Ming Tak Estate (明德邨) is a public housing estate in Hang Hau, Tseung Kwan O, New Territories, Hong Kong, near Tseung Kwan O Hospital. It is the fifth public housing estate in Tseung Kwan O and comprises 2 blocks of Harmony I style built in 1996.
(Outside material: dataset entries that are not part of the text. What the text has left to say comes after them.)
(** The old array is empty and can be given back. *)
Lemma rehash_free (s : hst) C X F p cnt h1 s2 F2 :
  hash_rep s C X F -> 0 < p -> 0 < cnt ->
  (forall l, header p cnt l -> hp s !! l = None /\ hp s !! (l + TAIL_OFS) = None) ->
  (forall x, is_Some (hp s !! x) -> is_Some (h1 !! x)) ->
  moved (HSt h1 (Hash (elem_cnt (tab s)) cnt p) (user s)) s2 (add_empty F p (Z.to_nat cnt)) F2 p cnt
    (header (buckets (tab s)) (bucket_cnt (tab s))) (elements X) ->
  (forall l, header (buckets (tab s)) (bucket_cnt (tab s)) l -> ~ header p cnt l) -> 0 <= bucket_cnt (tab s) ->
  hash_ok (HSt (foldr (fun a h => delete a h) (hp s2) (bucket_cells (buckets (tab s)) (Z.to_nat (bucket_cnt (tab s)))))
    (tab s2) (user s2)) C X.
Proof.
  intros [R1 R2 R3 R4 R5 R6 R7 R8 R9 R10 R11] Hp Hc Hfr Hd [M1 (T1 & T2 & T3) M3 M4 M5 M6] Hdis Hn.
  set (F3 := filter (fun kv : Z * list Z => header p cnt kv.1) F2). exists F3. rewrite T1.
  assert (forall l xs, F3 !! l = Some xs <-> F2 !! l = Some xs /\ header p cnt l) as Hflt by (intros; apply map_lookup_filter_Some).
  assert (forall l, header p cnt l -> F3 !! l = F2 !! l) as Hin.
  { intros l Hl. destruct (b_some _ _ _ M3 l Hl) as [xs Hxs]. rewrite Hxs. by apply Hflt. }
  split; cbn [hp tab buckets bucket_cnt elem_cnt]; try done.
  - eapply Lists_heap; [|eapply Lists_subseteq, M1; apply map_filter_subseteq].
    intros l xs x [Hl Hh]%Hflt Hx. rewrite lookup_del_cells, decide_False; [done|].
    intros (l' & Hl' & Hx')%elem_bucket_cells. rewrite Z2Nat.id in Hl' by done. apply (Hdis l' Hl').
    replace l' with l; [done|]. apply (ls_disj _ _ M1 l l' xs [] x Hl (M4 l' Hl') Hx). apply elem_cells. tauto.
  - intros l [xs Hxs]. by apply Hflt in Hxs as [_ ?].
  - destruct M3 as [B1 B2 B3]. split; [done| |].
    + intros l Hl. rewrite Hin by done. by apply B2.
    + intros i x Hi. unfold bucket. rewrite Hin by (by exists i). by apply B3.
  - rewrite (elems_ext F2); [|intros l Hl; apply Hin; by rewrite Z2Nat.id in Hl by lia]. rewrite M6.
    by rewrite (elems_nil _ p), app_nil_r by (intros; by apply add_empty_in).
  - intros x Hx. destruct (R9 x Hx) as [X1 X2]. split; [done|]. rewrite lookup_del_cells, decide_False.
    + apply elem_of_dom. rewrite T3. by apply elem_of_dom, Hd.
    + intros (l' & Hl' & Hx')%elem_bucket_cells. rewrite Z2Nat.id in Hl' by done. destruct (R10 l' Hl'). by destruct Hx' as [->| ->].
  - intros l Hl. destruct (Hfr l Hl) as [N1 N2]. split; intros Hx; apply R9 in Hx as [_ [? ?]]; congruence.
Qed.

Lemma moved_perm (s s' : hst) F F' b n old ys zs : ys ≡ₚ zs -> moved s s' F F' b n old ys -> moved s s' F F' b n old zs.
Proof. intros E [M1 M2 M3 M4 M5 M6]. split; try done. by rewrite <- E. Qed.

Lemma rehash_spec (s : hst) C X :
  hash_ok s C X -> exists s', rehash hash_fn malloc junk s = Ok (tt, s') /\ hash_ok s' C X /\ user s' = user s /\
    elem_cnt (tab s') = elem_cnt (tab s) /\
    (bucket_cnt (tab s') = best_cnt (elem_cnt (tab s)) \/
     s' = s /\ malloc (hp s) (u64 (LIST_SIZE * best_cnt (elem_cnt (tab s)))) = NULL).
Proof.
  intros [F R]. unfold rehash. mnorm. destruct (best_cnt_spec _ (hash_size_bound _ _ _ _ R)) as [E0 (k & Hk & Ek & Hc)].
  set (cnt := best_cnt (elem_cnt (tab s))) in *.
  assert (lift (round_to_power 64 (if elem_cnt (tab s) / 2 <? 4 then 4 else elem_cnt (tab s) / 2)) s = Ok (cnt, s)) as El by (unfold lift; by rewrite E0).
  mstep El. destruct (Z.eqb_spec cnt (bucket_cnt (tab s))) as [|Hne]; [exists s; split_and!; [done|by exists F|done|done|by left]|].
  destruct (rehash_array s C X F cnt k R Hk Ek Hc) as [[Em En]|(p & h & h1 & En & Hp & Ei & HL1 & Hok1 & Hfr & Hd)]; mstep En; [|].
  { exists s. split_and!; [done|by exists F|done|done|by right]. }
  destruct (Z.eqb_spec p NULL) as [->|_]; [unfold NULL in Hp; lia|].
  mstep (on_heap_run _ (HSt h (tab s) (user s)) _ _ Ei). unfold set_tab at 1. mnorm. cbn [hp tab user].
  pose proof (h_ok _ _ _ _ R) as R3. pose proof (h_lists _ _ _ _ R) as R1.
  assert (0 <= bucket_cnt (tab s)) as Hn by (destruct (b_pow _ _ _ R3) as (k' & Hk' & ->); by apply Z.lt_le_incl, pow2_pos).
  assert (forall l, header (buckets (tab s)) (bucket_cnt (tab s)) l -> ~ header p cnt l) as Hdis.
  { intros l Hl Hl'. destruct (b_some _ _ _ R3 l Hl) as [xs Hxs]. destruct (Hfr l Hl') as [N _].
    destruct (Lists_dom _ _ _ _ l R1 Hxs) as [? ?]; [apply elem_cells; by left|congruence]. }
  assert (forall l, ~ header p cnt l -> add_empty F p (Z.to_nat cnt) !! l = F !! l) as HF1.
  { intros l Hl. apply add_empty_out. by rewrite Z2Nat.id by lia. }
  destruct (move_buckets_spec (Z.to_nat (bucket_cnt (tab s))) (HSt h1 (Hash (elem_cnt (tab s)) cnt p) (user s)) _ (buckets (tab s)) HL1 Hok1)
    as (s2 & F2 & E2 & HM).
  { intros l Hl. rewrite Z2Nat.id in Hl by done. split; [|by apply Hdis]. rewrite HF1 by by apply Hdis. by apply (b_some _ _ _ R3). }
  mstep E2. eexists. split; [reflexivity|]. pose proof (m_state _ _ _ _ _ _ _ _ HM) as (T1 & T2 & _).
  split; [|split_and!; [cbn; by rewrite T2|cbn; by rewrite T1|left; cbn; by rewrite T1]].
  eapply (rehash_free s C X F p cnt h1); try done; [lia|]. rewrite Z2Nat.id in HM by done. eapply moved_perm, HM.
  rewrite (elems_ext F); [apply (h_elems _ _ _ _ R)|]. intros l Hl. apply HF1, Hdis. by rewrite Z2Nat.id in Hl by lia.
Qed.

(** *** Searching *)

Lemma find_elem_loop_run e t Q ys : forall fuel h P,
  dll h (P ++ ys ++ t :: Q) -> t ∉ ys -> P <> [] -> (length ys <= fuel)%nat ->
  find_elem_loop less fuel (first ys t) t e h = Ok (default NULL (head (List.filter (fun x => eqv x e) ys)), h).
Proof.
  induction ys as [|y ys IH]; intros fuel h P Hd Ht HP Hf.
  - destruct fuel; cbn [find_elem_loop]; by rewrite first_eq_tail by done.
  - destruct fuel as [|fuel]; [cbn in Hf; lia|]. cbn [find_elem_loop]. rewrite first_eq_tail by done.
    change (first (y :: ys) t) with y. cbn [List.filter]. unfold KListSort.eqv at 1. destruct (negb (less y e) && negb (less e y)); [done|].
    mstep (list_next_first h P y ys t Q Hd). apply (IH fuel h (P ++ [y])); [by rewrite <- app_assoc|set_solver|by destruct P|cbn in Hf; lia].
Qed.

Lemma head_filter {A} (p : A -> bool) xs :
  match head (List.filter p xs) with
  | Some x => x ∈ xs /\ p x = true
  | None => forall x, x ∈ xs -> p x = false
  end.
Proof.
  induction xs as [|y xs IH]; cbn; [by intros x ?%elem_of_nil|]. destruct (p y) eqn:E; cbn; [split; [by left|done]|].
  destruct (head (List.filter p xs)); [destruct IH; split; [by right|done]|].
  intros x [->|Hx]%elem_of_cons; [done|by apply IH].
Qed.

Lemma member s C X F x : hash_rep s C X F ->
  x ∈ X <-> x ∈ bucket F (bucket_at (buckets (tab s)) (idx (bucket_cnt (tab s)) x)).
Proof.
  intros R. pose proof (h_ok _ _ _ _ R) as [(k & Hk & Ek) Hs Hp].
  assert (0 < bucket_cnt (tab s)) as Hn by (rewrite Ek; by apply pow2_pos).
  rewrite <- elem_of_elements, <- (h_elems _ _ _ _ R), elem_elems, Z2Nat.id by lia. split.
  - intros (l & (i & Hi & ->) & Hx). rewrite (Hp i x Hi Hx). done.
  - intros Hx. exists (bucket_at (buckets (tab s)) (idx (bucket_cnt (tab s)) x)). split; [|done].
    eexists. split; [|reflexivity]. rewrite Ek. by apply idx_range.
Qed.

Lemma bucket_list s C X F e : hash_rep s C X F ->
  let l := bucket_at (buckets (tab s)) (idx (bucket_cnt (tab s)) e) in
  header (buckets (tab s)) (bucket_cnt (tab s)) l /\ F !! l = Some (bucket F l) /\ is_list (hp s) l (bucket F l).
Proof.
  intros R l. pose proof (h_ok _ _ _ _ R) as [(k & Hk & Ek) Hs Hp].
  assert (header (buckets (tab s)) (bucket_cnt (tab s)) l) as Hl.
  { eexists. split; [|reflexivity]. rewrite Ek. by apply idx_range. }
  destruct (Hs l Hl) as [xs Hxs]. unfold bucket. rewrite Hxs. split_and!; [done|done|]. by apply (h_lists _ _ _ _ R).
Qed.

(** The element equal to [e], or [NULL]. *)
Definition is_find (X : gset Z) (e r : Z) : Prop :=
  (r = NULL /\ forall x, x ∈ X -> eqv x e = false) \/ (r <> NULL /\ r ∈ X /\ eqv r e = true).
Hin Ming Court (顯明苑), Yuk Ming Court (煜明苑) and Wo Ming Court (和明苑) are Home Ownership Scheme housing courts in Tseung Kwan O near Ming Tak Estate, built between 1996 and 1999.

==Houses==
===Ming Tak Estate===

| Name | Chinese name | Building type | Completed |
| Ming Kok House | 明覺樓 | Harmony 1 Option 6 (2 Gen.) | 1996 |
| Ming Toa House | 明道樓 |

===Hin Ming Court===

| Name | Chinese name | Building type | Completed |
|---|---|---|---|
| Hin Ming Court | 顯明苑 | Harmony 1 Option 5 (2 Gen.) | 1996 |

===Yuk Ming Court===

| Name | Chinese name | Building type | Completed |
| Wai Ming House | 煒明閣 | Harmony 2 Option 7 (2 Gen.) | 1996 |
| Kwan Ming House | 焜明閣 |
| Hei Ming House | 熹明閣 |

===Wo Ming Court===

Name: Chinese name; Building type; Completed
Wo Yat House: 和逸閣; Harmony 1 Option 7 (3.5 Gen.); 1999
Wo Fai House: 和暉閣
Wo Cheong House: 和暢閣; Concord 2 Option 2
Wo Hui House: 和煦閣

==Demographics==
According to the 2016 by-census, Ming Tak Estate had a population of 4,393, Yuk Ming Court had a population of 5,591 while Wo Ming Court had a population of 4,976. Altogether the population amounts to 14,960.

==Politics==
Ming Tak Estate, Hin Ming Court, Yuk Ming Court and Wo Ming Court are located in Tak Ming constituency of the Sai Kung District Council. It was formerly represented by Cheng Chung-man, who was elected in the 2019 elections until July 2021.